### Action item
Output the data below line for line, exactly, up to and including the line where "Definition Run (argv" appears.
━━━━
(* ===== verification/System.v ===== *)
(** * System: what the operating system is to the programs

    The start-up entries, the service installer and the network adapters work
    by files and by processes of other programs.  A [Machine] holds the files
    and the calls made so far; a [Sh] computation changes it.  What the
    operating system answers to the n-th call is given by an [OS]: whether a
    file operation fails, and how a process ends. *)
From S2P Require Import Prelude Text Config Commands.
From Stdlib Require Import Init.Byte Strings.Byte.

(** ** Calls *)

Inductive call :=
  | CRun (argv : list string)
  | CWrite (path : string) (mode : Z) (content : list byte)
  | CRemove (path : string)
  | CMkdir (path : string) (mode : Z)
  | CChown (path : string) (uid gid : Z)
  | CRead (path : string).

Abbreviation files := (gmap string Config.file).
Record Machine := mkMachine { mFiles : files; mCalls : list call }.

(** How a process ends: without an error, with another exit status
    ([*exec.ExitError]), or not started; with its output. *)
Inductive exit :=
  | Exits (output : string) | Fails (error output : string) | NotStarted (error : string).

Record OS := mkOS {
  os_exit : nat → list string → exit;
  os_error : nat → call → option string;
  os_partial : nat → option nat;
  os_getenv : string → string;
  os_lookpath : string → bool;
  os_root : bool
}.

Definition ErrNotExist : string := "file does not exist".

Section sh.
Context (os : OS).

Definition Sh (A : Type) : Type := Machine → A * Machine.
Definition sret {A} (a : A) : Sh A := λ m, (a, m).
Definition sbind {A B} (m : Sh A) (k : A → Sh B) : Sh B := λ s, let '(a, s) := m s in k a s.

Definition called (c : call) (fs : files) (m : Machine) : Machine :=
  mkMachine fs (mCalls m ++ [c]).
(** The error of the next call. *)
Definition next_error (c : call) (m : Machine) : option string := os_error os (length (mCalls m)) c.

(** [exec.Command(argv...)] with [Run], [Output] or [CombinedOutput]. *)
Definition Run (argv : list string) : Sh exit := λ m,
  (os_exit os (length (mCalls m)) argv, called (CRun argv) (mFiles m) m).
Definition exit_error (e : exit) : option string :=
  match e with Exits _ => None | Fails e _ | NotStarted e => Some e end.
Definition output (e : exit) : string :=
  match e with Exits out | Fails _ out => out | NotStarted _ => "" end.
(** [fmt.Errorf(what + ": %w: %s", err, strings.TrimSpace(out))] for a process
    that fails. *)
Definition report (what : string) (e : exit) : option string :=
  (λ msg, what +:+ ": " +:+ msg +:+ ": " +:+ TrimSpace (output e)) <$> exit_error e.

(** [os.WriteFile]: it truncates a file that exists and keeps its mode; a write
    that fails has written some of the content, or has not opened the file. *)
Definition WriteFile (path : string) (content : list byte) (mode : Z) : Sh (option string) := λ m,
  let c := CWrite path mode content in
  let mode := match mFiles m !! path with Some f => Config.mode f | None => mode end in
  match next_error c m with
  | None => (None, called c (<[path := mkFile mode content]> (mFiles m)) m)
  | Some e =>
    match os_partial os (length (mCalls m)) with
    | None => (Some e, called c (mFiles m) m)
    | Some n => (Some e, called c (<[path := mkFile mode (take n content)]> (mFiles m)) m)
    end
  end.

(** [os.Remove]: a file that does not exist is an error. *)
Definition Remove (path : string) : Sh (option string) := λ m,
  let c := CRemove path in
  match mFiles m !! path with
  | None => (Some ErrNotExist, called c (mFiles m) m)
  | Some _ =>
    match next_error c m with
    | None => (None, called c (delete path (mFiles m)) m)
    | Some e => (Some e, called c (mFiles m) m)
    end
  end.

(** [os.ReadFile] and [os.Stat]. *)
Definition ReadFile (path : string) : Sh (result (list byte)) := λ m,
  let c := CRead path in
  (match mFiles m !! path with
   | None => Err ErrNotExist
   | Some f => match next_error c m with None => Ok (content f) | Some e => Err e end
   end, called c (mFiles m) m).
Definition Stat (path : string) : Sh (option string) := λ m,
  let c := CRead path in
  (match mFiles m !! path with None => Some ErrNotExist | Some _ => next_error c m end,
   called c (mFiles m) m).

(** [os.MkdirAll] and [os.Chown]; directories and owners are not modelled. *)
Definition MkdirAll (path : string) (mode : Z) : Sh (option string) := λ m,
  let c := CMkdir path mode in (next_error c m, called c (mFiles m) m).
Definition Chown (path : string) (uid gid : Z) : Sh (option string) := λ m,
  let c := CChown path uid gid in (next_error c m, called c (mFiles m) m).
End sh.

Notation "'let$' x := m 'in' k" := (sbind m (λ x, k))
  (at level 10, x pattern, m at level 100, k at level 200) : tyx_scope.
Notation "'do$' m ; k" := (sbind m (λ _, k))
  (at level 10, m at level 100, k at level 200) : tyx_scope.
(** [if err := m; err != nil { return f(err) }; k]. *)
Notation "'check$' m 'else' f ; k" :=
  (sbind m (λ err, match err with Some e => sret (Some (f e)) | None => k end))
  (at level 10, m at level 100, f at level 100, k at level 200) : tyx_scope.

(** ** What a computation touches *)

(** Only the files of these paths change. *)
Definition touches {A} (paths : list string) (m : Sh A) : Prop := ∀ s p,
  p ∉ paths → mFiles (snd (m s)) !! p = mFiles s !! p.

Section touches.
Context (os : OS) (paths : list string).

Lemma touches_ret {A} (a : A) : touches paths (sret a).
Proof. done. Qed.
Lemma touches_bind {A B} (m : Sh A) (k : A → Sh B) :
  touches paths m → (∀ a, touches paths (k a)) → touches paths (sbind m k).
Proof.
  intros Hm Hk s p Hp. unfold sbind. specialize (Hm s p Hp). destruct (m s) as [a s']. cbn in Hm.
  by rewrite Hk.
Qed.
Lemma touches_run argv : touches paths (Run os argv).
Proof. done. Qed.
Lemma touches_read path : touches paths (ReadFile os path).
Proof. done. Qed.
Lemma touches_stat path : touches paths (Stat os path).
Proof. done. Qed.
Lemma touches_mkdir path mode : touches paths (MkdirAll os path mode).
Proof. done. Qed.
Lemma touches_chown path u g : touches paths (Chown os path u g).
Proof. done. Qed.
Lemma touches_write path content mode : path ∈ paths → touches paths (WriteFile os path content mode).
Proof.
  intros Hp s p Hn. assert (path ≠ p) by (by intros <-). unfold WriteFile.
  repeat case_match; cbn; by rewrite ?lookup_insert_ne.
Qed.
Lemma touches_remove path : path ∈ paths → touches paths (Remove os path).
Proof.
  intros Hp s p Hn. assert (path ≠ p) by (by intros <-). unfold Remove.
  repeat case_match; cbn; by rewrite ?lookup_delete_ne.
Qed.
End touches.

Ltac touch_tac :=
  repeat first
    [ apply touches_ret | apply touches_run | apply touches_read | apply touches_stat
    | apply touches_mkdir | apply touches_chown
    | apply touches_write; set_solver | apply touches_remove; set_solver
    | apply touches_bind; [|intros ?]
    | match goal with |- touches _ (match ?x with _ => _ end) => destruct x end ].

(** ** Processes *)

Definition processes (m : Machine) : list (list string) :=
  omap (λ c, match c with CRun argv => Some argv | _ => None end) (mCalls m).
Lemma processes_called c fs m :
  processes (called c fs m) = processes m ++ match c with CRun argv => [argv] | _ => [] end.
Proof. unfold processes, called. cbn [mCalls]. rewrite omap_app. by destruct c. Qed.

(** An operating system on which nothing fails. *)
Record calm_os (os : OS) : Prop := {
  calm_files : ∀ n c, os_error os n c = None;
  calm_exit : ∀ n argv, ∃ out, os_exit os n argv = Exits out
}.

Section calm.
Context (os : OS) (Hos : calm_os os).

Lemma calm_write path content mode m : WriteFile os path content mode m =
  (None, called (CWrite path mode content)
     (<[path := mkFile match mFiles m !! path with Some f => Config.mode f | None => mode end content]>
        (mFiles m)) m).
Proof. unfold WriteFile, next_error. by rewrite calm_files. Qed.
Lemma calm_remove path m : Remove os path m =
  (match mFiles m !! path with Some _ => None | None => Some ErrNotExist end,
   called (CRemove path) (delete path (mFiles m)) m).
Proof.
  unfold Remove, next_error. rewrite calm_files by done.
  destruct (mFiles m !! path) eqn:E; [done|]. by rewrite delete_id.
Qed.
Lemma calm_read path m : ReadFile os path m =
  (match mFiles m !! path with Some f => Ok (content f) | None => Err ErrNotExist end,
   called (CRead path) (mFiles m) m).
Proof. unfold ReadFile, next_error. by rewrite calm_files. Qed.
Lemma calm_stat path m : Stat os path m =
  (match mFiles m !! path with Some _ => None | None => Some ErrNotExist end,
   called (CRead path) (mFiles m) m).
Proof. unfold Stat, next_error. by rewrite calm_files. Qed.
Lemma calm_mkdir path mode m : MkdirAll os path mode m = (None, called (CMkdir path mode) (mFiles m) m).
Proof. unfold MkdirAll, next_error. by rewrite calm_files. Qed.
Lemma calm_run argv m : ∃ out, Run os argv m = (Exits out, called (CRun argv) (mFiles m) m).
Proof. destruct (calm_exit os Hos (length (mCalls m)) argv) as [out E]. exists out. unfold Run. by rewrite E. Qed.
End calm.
━━━━
### Exercise output
(* ===== verification/System.v ===== *)
(** * System: what the operating system is to the programs

    The start-up entries, the service installer and the network adapters work
    by files and by processes of other programs.  A [Machine] holds the files
    and the calls made so far; a [Sh] computation changes it.  What the
    operating system answers to the n-th call is given by an [OS]: whether a
    file operation fails, and how a process ends. *)
From S2P Require Import Prelude Text Config Commands.
From Stdlib Require Import Init.Byte Strings.Byte.

(** ** Calls *)

Inductive call :=
  | CRun (argv : list string)
  | CWrite (path : string) (mode : Z) (content : list byte)
  | CRemove (path : string)
  | CMkdir (path : string) (mode : Z)
  | CChown (path : string) (uid gid : Z)
  | CRead (path : string).

Abbreviation files := (gmap string Config.file).
Record Machine := mkMachine { mFiles : files; mCalls : list call }.

(** How a process ends: without an error, with another exit status
    ([*exec.ExitError]), or not started; with its output. *)
Inductive exit :=
  | Exits (output : string) | Fails (error output : string) | NotStarted (error : string).

Record OS := mkOS {
  os_exit : nat → list string → exit;
  os_error : nat → call → option string;
  os_partial : nat → option nat;
  os_getenv : string → string;
  os_lookpath : string → bool;
  os_root : bool
}.

Definition ErrNotExist : string := "file does not exist".

Section sh.
Context (os : OS).

Definition Sh (A : Type) : Type := Machine → A * Machine.
Definition sret {A} (a : A) : Sh A := λ m, (a, m).
Definition sbind {A B} (m : Sh A) (k : A → Sh B) : Sh B := λ s, let '(a, s) := m s in k a s.

Definition called (c : call) (fs : files) (m : Machine) : Machine :=
  mkMachine fs (mCalls m ++ [c]).
(** The error of the next call. *)
Definition next_error (c : call) (m : Machine) : option string := os_error os (length (mCalls m)) c.

(** [exec.Command(argv...)] with [Run], [Output] or [CombinedOutput]. *)
Definition Run (argv : list string) : Sh exit := λ m,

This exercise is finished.